Prompt → How many lines of the data include the string "OfText"? State that number alone.

——————

(* ===== verification/EngineScheduling.v ===== *)
(** * The scheduling cycle ([pantheon-engine/src/scheduling.rs],
    [pantheon-engine/src/operator/dispatch.rs], [pantheon-engine/src/operator/system.rs])

    One cycle reads what is eligible, orders it, routes in that order and commits at
    most one Run intent. Dispatch control and readiness are the operator's view of
    the same state. *)

From Stdlib Require Import ZArith Ascii Lia.
From S2P Require Import Prelude Utf8 Canonical Parse Digest Goal Task ConfigModel Compile Scheduling ContextPlan Execution Workspace Sql Schema Transaction Command StoreBase StorePlanning StoreConfiguration StoreWorkspace StoreScheduling StoreOperator StoreLaws StoreHistory StoreFrames EngineBase Operator EngineConfiguration EngineRouting.

(** ** Definitions *)

Definition BACKOFF_SECONDS : Z := 60.

(** A panic ends the call, like an error. *)
Inductive SchedulingError : Type :=
| SchedulingStore (e : StoreError)
| SchedulingConfiguration (e : ConfigurationError)
| SchedulingPanic (message : string).

Inductive ScheduleOutcome : Type :=
| Idle
| Suppressed (s : Suppression)
| Deferred (task_id reason : string)
| Contention (task_id : string)
| CommittedRun (run_id task_id : string).

(** [short_hex]: the first sixteen bytes. *)
Definition short_hex (hash : string) : string := hex_of_bytes (take_bytes 16 hash).

(** Which routing failures deserve durable backoff. *)
Definition backoff_code (e : RoutingError) : option string :=
  match e with
  | NoCompatibleOffers _ _ => Some "no-compatible-offer"
  | RouteResolution _ => Some "no-eligible-agent"
  | UnregisteredBackend _ => Some "backend-unregistered"
  | BackendOffer _ _ => Some "backend-offer-failed"
  | RouteSelection _ => Some "no-compatible-offer"
  | StaleConfiguration => Some "stale-configuration"
  | _ => None
  end.

(** [now + BACKOFF_SECONDS] on [i64]. *)
Definition i64_add (a b : Z) : Z := ((a + b + 9223372036854775808) mod 18446744073709551616 - 9223372036854775808)%Z.

Section Scheduling.
Context `{Sha256}.

Definition run_request_hash (task_id : string) (binding_digest snapshot_digest : Digest)
    (scheduler_revision task_revision : Z) : string :=
  digest_bytes (value_digest (object [
    ("kind", Str "scheduler.run-intent");
    ("taskId", Str task_id);
    ("bindingDigest", Str (to_display binding_digest));
    ("snapshotDigest", Str (to_display snapshot_digest));
    ("schedulerRevision", Integer scheduler_revision);
    ("taskRevision", Integer task_revision)])).

Definition run_identity_value (task_id : string) (binding_digest snapshot_digest : Digest)
    (next_service_sequence : Z) : Value :=
  object [
    ("kind", Str "run");
    ("taskId", Str task_id);
    ("bindingDigest", Str (to_display binding_digest));
    ("snapshotDigest", Str (to_display snapshot_digest));
    ("nextServiceSequence", Integer next_service_sequence)].

Variable slots : nat → Slot.

Definition sched_read {A} (q : Ambient → Database → Result A StoreError) : Eng SchedulingError A :=
  eng_map_err SchedulingStore (eng_read slots q).

Definition sched_broken (what : string) (values : list string) : SchedulingError :=
  SchedulingStore (broken what values).

(** An optional read the commit cannot do without. *)
Definition sched_need {A} (q : Database → Result (option A) StoreError) (what : string) (values : list string) :
    Eng SchedulingError A :=
  let@ found := sched_read (fun _ => q) in
  eng_some found (sched_broken what values).

(** The facts one Run freezes. *)
Definition freeze_binding (task_id : string) (routed : RoutingResult) (binding : ConfigurationBinding) : ExecutionBinding :=
  let candidate := rr_candidate routed in
  let o := ec_offer candidate in
  {| eb_task_id := task_id; eb_agent := ec_agent candidate; eb_request_digest := request_digest (rr_request routed);
     eb_offer_digest := offer_digest o; eb_backend_id := of_backend_id o;
     eb_descriptor_revision := of_descriptor_revision o; eb_descriptor_digest := of_descriptor_digest o;
     eb_execution_profile_digest := ec_execution_profile_digest candidate;
     eb_sandbox_profile_digest := req_sandbox_profile_digest (rr_request routed);
     eb_route_policy_digest := req_route_policy_digest (rr_request routed);
     eb_configuration_activation_sequence := cb_activation_sequence binding;
     eb_configuration_content_digest := cb_content_digest binding;
     eb_component_digests := cb_component_digests binding |}.

Definition freeze_snapshot (routed : RoutingResult) (binding : ConfigurationBinding) (goal_id : string)
    (goal : GoalRecord) (graph : GraphRecord) (workspace : WorkspaceRecord) (agent : Agent) : ContextSourceSnapshot :=
  {| cs_task_spec_digest := rr_task_spec_digest routed; cs_goal_id := goal_id;
     cs_goal_revision := goal_record_current_revision goal; cs_graph_revision := graph_record_revision graph;
     cs_agent := ec_agent (rr_candidate routed);
     cs_configuration_activation_sequence := cb_activation_sequence binding;
     cs_context_policy_digest := cd_context_policy (cb_component_digests binding);
     cs_agent_soul_digest := guidance_digest (ag_soul agent);
     cs_agent_behavior_digest := guidance_digest (ag_behavior agent);
     cs_workspace_id := ws_id workspace; cs_workspace_resolved_base := resolved_text (ws_resolved_base workspace) |}.

(** The T3 request for one frozen world. *)
Definition run_intent_of (task_id goal_id : string) (candidate : DispatchCandidate) (goal : GoalRecord)
    (graph : GraphRecord) (workspace : WorkspaceRecord) (snap : SchedulingSnapshot) (binding : ConfigurationBinding)
    (frozen : ExecutionBinding) (source : ContextSourceSnapshot) : RunIntent :=
  let binding_digest := binding_digest frozen in
  let snapshot_digest := snapshot_digest source in
  {| ri_run_id := "run-" +:+ short_hex (digest_bytes (value_digest
       (run_identity_value task_id binding_digest snapshot_digest (ss_next_service_sequence (snap_state snap)))));
     ri_task_id := task_id; ri_goal_id := goal_id; ri_expected_task_revision := dc_task_revision candidate;
     ri_expected_goal_row_revision := goal_record_revision goal;
     ri_expected_goal_current_revision := goal_record_current_revision goal;
     ri_expected_graph_revision := graph_record_revision graph; ri_expected_workspace_revision := ws_revision workspace;
     ri_expected_scheduler_revision := ss_revision (snap_state snap);
     ri_expected_goal_fairness_revision :=
       gsr_revision <$> find_first (fun row => String.eqb (gsr_goal_id row) goal_id) (snap_goals snap);
     ri_expected_task_scheduling_revision := dc_scheduling_revision candidate;
     ri_configuration_activation_sequence := cb_activation_sequence binding;
     ri_binding_digest := binding_digest; ri_binding := frozen; ri_snapshot_digest := snapshot_digest;
     ri_snapshot := source |}.

(** Stage 4: freeze authority and commit T3. *)
Definition schedule_commit (routed : RoutingResult) (candidate : DispatchCandidate) (goal_id task_id : string)
    (snap : SchedulingSnapshot) (binding : ConfigurationBinding) : Eng SchedulingError ScheduleOutcome :=
  let@ goal := sched_need (fun db => goal MIGRATIONS db goal_id) "selected goal disappeared" [goal_id] in
  let@ graph := sched_need (fun db => task_graph MIGRATIONS db goal_id) "selected goal has no graph" [goal_id] in
  let@ workspace := sched_need (fun db => workspace_for_task MIGRATIONS db task_id)
    "selected task has no Workspace" [task_id] in
  let@ published := eng_map_err SchedulingConfiguration authority_snapshot in
  let@ compiled := eng_some (snap_compiled published)
    (sched_broken "the active ConfigurationRevision is not usable for scheduling" []) in
  let@ agent := eng_some
    (find_first (fun a => bool_decide (identity a = ec_agent (rr_candidate routed))) (agents (cfg_agents compiled)))
    (sched_broken "routed agent is absent from the captured configuration"
       [lav_name (ec_agent (rr_candidate routed))]) in
  let frozen := freeze_binding task_id routed binding in
  let source := freeze_snapshot routed binding goal_id goal graph workspace agent in
  let intent := run_intent_of task_id goal_id candidate goal graph workspace snap binding frozen source in
  let hash := run_request_hash task_id (ri_binding_digest intent) (ri_snapshot_digest intent)
    (ss_revision (snap_state snap)) (dc_task_revision candidate) in
  let@ epoch := sched_read (fun _ => read_restore_generation) in
  let command := {| cmd_epoch := epoch; cmd_id := "t3-" +:+ short_hex hash; cmd_request_hash := hash;
                    cmd_event_type := "run.committed" |} in
  fun w =>
    match eng_command slots command (fun amb => apply_run_intent MIGRATIONS amb intent) w with
    | (Ok (Executed value _), w') => (Ok (CommittedRun (ric_run_id value) task_id), w')
    | (Ok (Replayed _ _), w') => (Ok (CommittedRun (ri_run_id intent) task_id), w')
    | (Err DispatchPaused, w') | (Err (DispatchSlotUnavailable _ _), w')
    | (Err (RevisionConflict _ _ _ _), w') => (Ok (Contention task_id), w')
    | (Err e, w') => (Err (SchedulingStore e), w')
    end.

(** Durable backoff for a routing failure before T3. *)
Definition schedule_defer (candidate : DispatchCandidate) (e : RoutingError) (now : Z) :
    Eng SchedulingError ScheduleOutcome :=
  match backoff_code e with
  | None => eng_ret (Deferred (dc_task_id candidate) "routing-state-moved")
  | Some code =>
      do@ eng_map_err SchedulingStore (eng_write slots (fun amb =>
        record_scheduling_backoff MIGRATIONS amb (dc_task_id candidate) (dc_scheduling_revision candidate) code "{}"
          (i64_add now BACKOFF_SECONDS))) in
      eng_ret (Deferred (dc_task_id candidate) code)
  end.

(** The walk over the service order. *)
Fixpoint schedule_walk (ports : list ExecutorBackendPort) (snap : SchedulingSnapshot) (binding : ConfigurationBinding)
    (last_deferred : option (string * string)) (order : list (string * string)) :
    Eng SchedulingError ScheduleOutcome :=
  match order with
  | [] => eng_ret match last_deferred with
                  | Some (task_id, reason) => Deferred task_id reason
                  | None => Idle
                  end
  | (goal_id, task_id) :: rest =>
      let@ candidate := eng_some
        (find_first (fun c => String.eqb (dc_task_id c) task_id) (snap_candidates snap))
        (SchedulingPanic "the ordered Task came from the same snapshot") in
      fun w =>
        match route_ready_task slots task_id ports w with
        | (Ok routed, w') => schedule_commit routed candidate goal_id task_id snap binding w'
        | (Err e, w') =>
            (let@ outcome := schedule_defer candidate e (snap_now snap) in
             schedule_walk ports snap binding
               (match outcome with
                | Deferred task_id reason => Some (task_id, reason)
                | _ => last_deferred
                end) rest) w'
        end
  end.

Definition schedule_once (ports : list ExecutorBackendPort) : Eng SchedulingError ScheduleOutcome :=
  let@ snapshot := eng_map_err SchedulingConfiguration authority_snapshot in
  match snap_compiled snapshot with
  | None => eng_ret (Suppressed Scheduling.ConfigurationUnavailable)
  | Some _ =>
      let binding := binding_from_snapshot snapshot in
      let@ snap := sched_read (fun amb db => scheduling_snapshot MIGRATIONS (amb_now amb) db) in
      if bool_decide (ss_dispatch_mode (snap_state snap) = Paused) then eng_ret (Suppressed OperatorPause)
      else
        let@ holder := sched_read (fun _ => slot_holder) in
        match holder with
        | Some _ => eng_ret (Suppressed SlotHeld)
        | None =>
            match service_order (map row_fairness (snap_goals snap)) (map schedulable (snap_candidates snap)) with
            | [] => eng_ret Idle
            | order => schedule_walk ports snap binding None order
            end
        end
  end.
End Scheduling.

(** ** Dispatch control *)

Record DispatchView : Type := {
  dv_desired_mode : DispatchMode;
  dv_revision : Z;
  dv_effective_can_dispatch : bool;
  dv_blocked_by : list string
}.

Definition configuration_usable (w : World) : bool :=
  match authority_snapshot w with
  | (Ok snapshot, _) => match snap_compiled snapshot with Some _ => true | None => false end
  | (Err _, _) => false
  end.

Section Dispatch.
Variable slots : nat → Slot.
Context `{Sha256}.

Definition dispatch_status : Eng OperatorError DispatchView :=
  let@ state := of_store (eng_read slots (fun _ => scheduler_state MIGRATIONS)) in
  fun w =>
    let blocked_by :=
      (if bool_decide (ss_dispatch_mode state = Paused) then ["operator-pause"] else []) ++
      (if negb (configuration_usable w) then ["configuration"] else []) in
    (Ok {| dv_desired_mode := ss_dispatch_mode state; dv_revision := ss_revision state;
           dv_effective_can_dispatch := bool_decide (blocked_by = []); dv_blocked_by := blocked_by |}, w).

Definition set_dispatch (c : CommandIdentity) (mode : DispatchMode) (event : string) (expected : Z) :
    Eng OperatorError DispatchView := fun w =>
  match eng_command slots (identity_command c event) (fun amb => set_dispatch_mode MIGRATIONS amb mode expected) w with
  | (Err (RevisionConflict "scheduler_state" key found actual), w') =>
      (let@ current := of_store (eng_read slots (fun _ => scheduler_state MIGRATIONS)) in
       eng_err (StaleRevision (OfText (message "dispatch desired state is at another revision"
         [i64_to_string (ss_revision current); i64_to_string expected])))) w'
  | (Err e, w') => (Err (operator_error_from_store e), w')
  | (Ok _, w') => dispatch_status w'
  end.

Definition pause_dispatch (c : CommandIdentity) (expected : Z) : Eng OperatorError DispatchView :=
  set_dispatch c Paused "dispatch.paused" expected.

Definition resume_dispatch (c : CommandIdentity) (expected : Z) : Eng OperatorError DispatchView :=
  set_dispatch c Running "dispatch.resumed" expected.
End Dispatch.

Definition operator_error_from_scheduling (e : SchedulingError) : OperatorError :=
  match e with
  | SchedulingStore store => operator_error_from_store store
  | SchedulingConfiguration detail => NotReady (OfText (message "configuration" []))
  | SchedulingPanic m => Internal (OfText (message m []))
  end.

(** ** Readiness *)

Inductive ComponentState : Type := Satisfied | Unsatisfied | Unimplemented.

#[export] Instance ComponentState_eq_dec : EqDecision ComponentState.
Proof. solve_decision. Defined.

——————

Worked solution → 3